### Records to process
Lemma post_ret {A} (a : A) (Q : A -> RState -> Prop) : (forall s, Q a s) -> post (ret a) Q.
Proof. intros HQ s o s' Hwf [= <- <-]. split_and!; [done|done|]. by intros b [= <-]. Qed.

Lemma post_fail {A} e (Q : A -> RState -> Prop) : post (fail e) Q.
Proof. intros s o s' Hwf [= <- <-]. by split_and!. Qed.

Lemma post_weaken {A} (m : M A) (P Q : A -> RState -> Prop) :
  post m P -> (forall a s, P a s -> Q a s) -> post m Q.
Proof.
  intros Hm HPQ s o s' Hwf Hs. destruct (Hm s o s' Hwf Hs) as (? & ? & HP).
  split_and!; [done|done|]. eauto.
Qed.

(** Postconditions that only speak of stored values survive what follows. *)
Definition lasting {A} (P : A -> RState -> Prop) : Prop :=
  forall a s s', memo s ⊆ memo s' -> P a s -> P a s'.

Lemma post_bind {A B} (m : M A) (k : A -> M B) P Q :
  post m P -> lasting P ->
  (forall a, post (k a) (fun b s => P a s -> Q b s)) -> post (bind m k) Q.
Proof.
  intros Hm Hl Hk s o s' Hwf Hs. unfold bind in Hs.
  destruct (m s) as [[[a|e|] s1]|] eqn:Hms; [| | |done].
  - destruct (Hm _ _ _ Hwf Hms) as (Hwf1 & Hle1 & HP).
    destruct (Hk a _ _ _ Hwf1 Hs) as (Hwf2 & Hle2 & HQ).
    split_and!; [done|by transitivity (memo s1)|].
    intros b Hb. apply HQ; [done|]. eapply Hl; [exact Hle2|by apply HP].
  - injection Hs as <- <-. destruct (Hm _ _ _ Hwf Hms) as (? & ? & _). by split_and!.
  - injection Hs as <- <-. destruct (Hm _ _ _ Hwf Hms) as (? & ? & _). by split_and!.
Qed.

(** Steps that leave the store alone. *)
Lemma post_keep {A} (m : M A) :
  (forall s o s', m s = Some (o, s') -> memo s' = memo s) -> post m (fun _ _ => True).
Proof. intros Hm s o s' Hwf Hs. rewrite (Hm _ _ _ Hs). by split_and!. Qed.
Lemma total_accepted j log : sizes_ok log -> (total (accepted j log) <= total log)%Z.
Proof.
  intros Hs. unfold accepted. induction Hs as [|e log He Hs IH]; [done|].
  rewrite filter_cons. case_decide; simpl; lia.
Qed.

(** If everything fits, nothing was refused or dropped. *)
Lemma fits_all j log es :
  sizes_ok log -> longest j es (accepted j log) -> fits j log -> es = log.
Proof.
  intros Hs [_ (d & Hd & Hmin)] Hfit.
  assert (Ha : accepted j log = log).
  { unfold accepted. clear -Hs Hfit. destruct Hfit as [_ Hfit].
    assert (HF : Forall (fun e => (size e <= byteLimit j)%Z) log).
    { induction Hs as [|e log He Hs IH]; [done|]. simpl in Hfit. pose proof (total_nonneg _ Hs).
      constructor; [lia|]. apply IH. lia. }
    clear -HF. induction HF as [|e log He HF IH]; [done|]. rewrite filter_cons_True by done. by f_equal. }
  rewrite Ha in Hd. destruct d as [|x d]; [done|].
  destruct (Hmin [] (x :: d) eq_refl ltac:(done)). by rewrite <- Hd.
Qed.

Lemma fits_snoc_inv j log e : sizes_ok (log ++ [e]) -> fits j (log ++ [e]) -> fits j log /\ (size e <= byteLimit j)%Z.
Proof.
  intros [Hs He]%Forall_app [H1 H2]. apply Forall_cons in He as [He _]. pose proof (total_nonneg _ Hs).
  rewrite length_app in H1. rewrite total_app in H2. cbn [length total foldr] in *. unfold fits. lia.
Qed.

### Work to complete
Write out exactly the lines that begin at the one containing "clear -HF. induction" and continue through the last line of the data, and only those.

### Task output
    clear -HF. induction HF as [|e log He HF IH]; [done|]. rewrite filter_cons_True by done. by f_equal. }
  rewrite Ha in Hd. destruct d as [|x d]; [done|].
  destruct (Hmin [] (x :: d) eq_refl ltac:(done)). by rewrite <- Hd.
Qed.

Lemma fits_snoc_inv j log e : sizes_ok (log ++ [e]) -> fits j (log ++ [e]) -> fits j log /\ (size e <= byteLimit j)%Z.
Proof.
  intros [Hs He]%Forall_app [H1 H2]. apply Forall_cons in He as [He _]. pose proof (total_nonneg _ Hs).
  rewrite length_app in H1. rewrite total_app in H2. cbn [length total foldr] in *. unfold fits. lia.
Qed.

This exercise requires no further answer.